--- Brief ---
Where does the string "items" occur in the records below? Copy every line that holds it.

--- Input records ---

(** * LaundryQueue: the TimeSlot and Schedule classes of [src/Machine.ts]

    A shallow embedding of the scheduling core (classes [TimeSlot] and
    [Schedule]) and the properties of its admission, removal and query
    operations.

    Modelling conventions.
    - A JavaScript [number] is either [NaN] or an integer: the only numbers
      the code handles are time values of [Date] objects (integers of
      magnitude at most 8.64e15, or [NaN] for an invalid date) and the
      constant [1000 * 60 * 60 * 24].  The one subtraction of the code,
      [end.getTime() - start.getTime()], is only compared with that
      constant; rounding to a double is monotone and exact below 2^53, so
      the comparison agrees with the one on exact integers.
    - A [Date] is its time value; the code never compares two [Date]
      objects by identity.
    - A [TimeSlot] value is a reference to an object: the record carries the
      identity of the object ([ref]) next to its two fields, and [===]
      compares identities.
    - The ambient clock ([new Date()]) is a parameter of each operation.
    - The state is the [timeSlots] array of one [Schedule] together with
      the object allocator; operations live in a state-and-exception
      monad. *)

From Stdlib Require Import String ZArith List Bool Lia Sorted.
Import ListNotations.
Open Scope string_scope.
Open Scope list_scope.
Open Scope Z_scope.

(** ** JavaScript numbers *)

Inductive number : Type :=
| NaN : number
| Num : Z -> number.

Definition isNaN (x : number) : bool :=
  match x with NaN => true | Num _ => false end.

(** Relational operators: every comparison with [NaN] is [false]. *)
Definition js_lt (x y : number) : bool :=
  match x, y with Num a, Num b => a <? b | _, _ => false end.

Definition js_gt (x y : number) : bool :=
  match x, y with Num a, Num b => a >? b | _, _ => false end.

Definition js_le (x y : number) : bool :=
  match x, y with Num a, Num b => a <=? b | _, _ => false end.

Definition js_ge (x y : number) : bool :=
  match x, y with Num a, Num b => a >=? b | _, _ => false end.

(** [x === y] and [x !== y] on numbers. *)
Definition js_seq (x y : number) : bool :=
  match x, y with Num a, Num b => a =? b | _, _ => false end.

Definition js_sneq (x y : number) : bool := negb (js_seq x y).

Definition js_sub (x y : number) : number :=
  match x, y with Num a, Num b => Num (a - b) | _, _ => NaN end.

(** ** Date *)

Record Date : Type := mkDate { getTime : number }.

(** [new Date()] evaluated when the clock shows [now]. *)
Definition Date_now (now : Z) : Date := mkDate (Num now).

(** [a > b] on two [Date] objects converts both with [valueOf]. *)
Definition Date_gt (a b : Date) : bool := js_gt (getTime a) (getTime b).

(** ** Errors, and the state-and-exception monad *)

Record Error : Type := mkError { message : string }.

(** A [TimeSlot] object: [ref] is the identity of the object, [start] and
    [end_] are its two fields (the field is called [end] in the source). *)
Record TimeSlot : Type := mkTimeSlot {
  ref : nat;
  start : Date;
  end_ : Date
}.

(** [timeSlots] is the array of the schedule; [allocated] counts the
    [TimeSlot] objects created so far, the next object gets it as identity. *)
Record Store : Type := mkStore {
  timeSlots : list TimeSlot;
  allocated : nat
}.

Inductive Outcome (A : Type) : Type :=
| Normal : A -> Outcome A
| Thrown : Error -> Outcome A.
Arguments Normal {A} _.
Arguments Thrown {A} _.

Definition M (A : Type) : Type := Store -> Outcome A * Store.

Definition ret {A} (a : A) : M A := fun st => (Normal a, st).

Definition bind {A B} (m : M A) (f : A -> M B) : M B :=
  fun st =>
    match m st with
    | (Normal a, st') => f a st'
    | (Thrown e, st') => (Thrown e, st')
    end.

Definition throw {A} (e : Error) : M A := fun st => (Thrown e, st).

Definition read_timeSlots : M (list TimeSlot) :=
  fun st => (Normal (timeSlots st), st).

Definition write_timeSlots (l : list TimeSlot) : M unit :=
  fun st => (Normal tt, mkStore l (allocated st)).

(** [new] creates the object before the constructor body runs. *)
Definition allocate : M nat :=
  fun st => (Normal (allocated st), mkStore (timeSlots st) (S (allocated st))).

Notation "x <- m ;; k" := (bind m (fun x => k))
  (at level 61, m at next level, right associativity).
Notation "m ;;; k" := (bind m (fun _ => k))
  (at level 61, right associativity).

(** ** Arrays *)

Section Arrays.
Context {A : Type}.

(** [l.splice(start, deleteCount, ...items)], the array after the call. *)
Definition splice (start deleteCount : nat) (items l : list A) : list A :=
  firstn start l ++ items ++ skipn (start + deleteCount) l.

(** [l.push(x)], the array after the call. *)
Definition push (l : list A) (x : A) : list A := l ++ [x].

(** [l.indexOf(x)] for the equality test [eqb]: the first index, or -1. *)
Fixpoint indexOf_from (eqb : A -> A -> bool) (l : list A) (x : A) (i : Z) : Z :=
  match l with
  | [] => -1
  | y :: rest => if eqb y x then i else indexOf_from eqb rest x (i + 1)
  end.
End Arrays.

(** ** class TimeSlot *)

(** The constructor.  The object exists ([allocate]) when the checks run. *)
Definition new_TimeSlot (start end_ : Date) : M TimeSlot :=
  this <- allocate ;;
  if isNaN (getTime start) then
    throw (mkError "The start time is not valid.")
  else if isNaN (getTime end_) then
    throw (mkError "The end time is not valid.")
  else if js_ge (getTime start) (getTime end_) then
    throw (mkError "The start time must be before the end time.")
  else if js_gt (js_sub (getTime end_) (getTime start)) (Num (1000 * 60 * 60 * 24)) then
    throw (mkError "The time slot cannot be longer than 24 hours.")
  else
    ret (mkTimeSlot this start end_).

Definition equals (this timeSlot : TimeSlot) : bool :=
  js_seq (getTime (start this)) (getTime (start timeSlot))
  && js_seq (getTime (end_ this)) (getTime (end_ timeSlot)).

Definition notEquals (this timeSlot : TimeSlot) : bool :=
  js_sneq (getTime (start this)) (getTime (start timeSlot))
  || js_sneq (getTime (end_ this)) (getTime (end_ timeSlot)).

Definition lessThan (this timeSlot : TimeSlot) : bool :=
  js_lt (getTime (start this)) (getTime (start timeSlot)).

Definition greaterThan (this timeSlot : TimeSlot) : bool :=
  js_gt (getTime (start this)) (getTime (start timeSlot)).

Definition lessThanOrEqual (this timeSlot : TimeSlot) : bool :=
  js_le (getTime (start this)) (getTime (start timeSlot)).

Definition greaterThanOrEqual (this timeSlot : TimeSlot) : bool :=
  js_ge (getTime (start this)) (getTime (start timeSlot)).

Definition contains (this : TimeSlot) (date : Date) : bool :=
  js_ge (getTime date) (getTime (start this))
  && js_lt (getTime date) (getTime (end_ this)).

Definition overlaps (this timeSlot : TimeSlot) : bool :=
  js_lt (getTime (start this)) (getTime (end_ timeSlot))
  && js_gt (getTime (end_ this)) (getTime (start timeSlot)).

(** [a === b] on two [TimeSlot] references: the same object. *)
Definition same_object (a b : TimeSlot) : bool := Nat.eqb (ref a) (ref b).

(** ** class Schedule *)

(** The constructor: [this.timeSlots = []]. *)
Definition new_Schedule (objects : nat) : Store := mkStore [] objects.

--- Response to the task ---
(** [l.splice(start, deleteCount, ...items)], the array after the call. *)
Definition splice (start deleteCount : nat) (items l : list A) : list A :=
  firstn start l ++ items ++ skipn (start + deleteCount) l.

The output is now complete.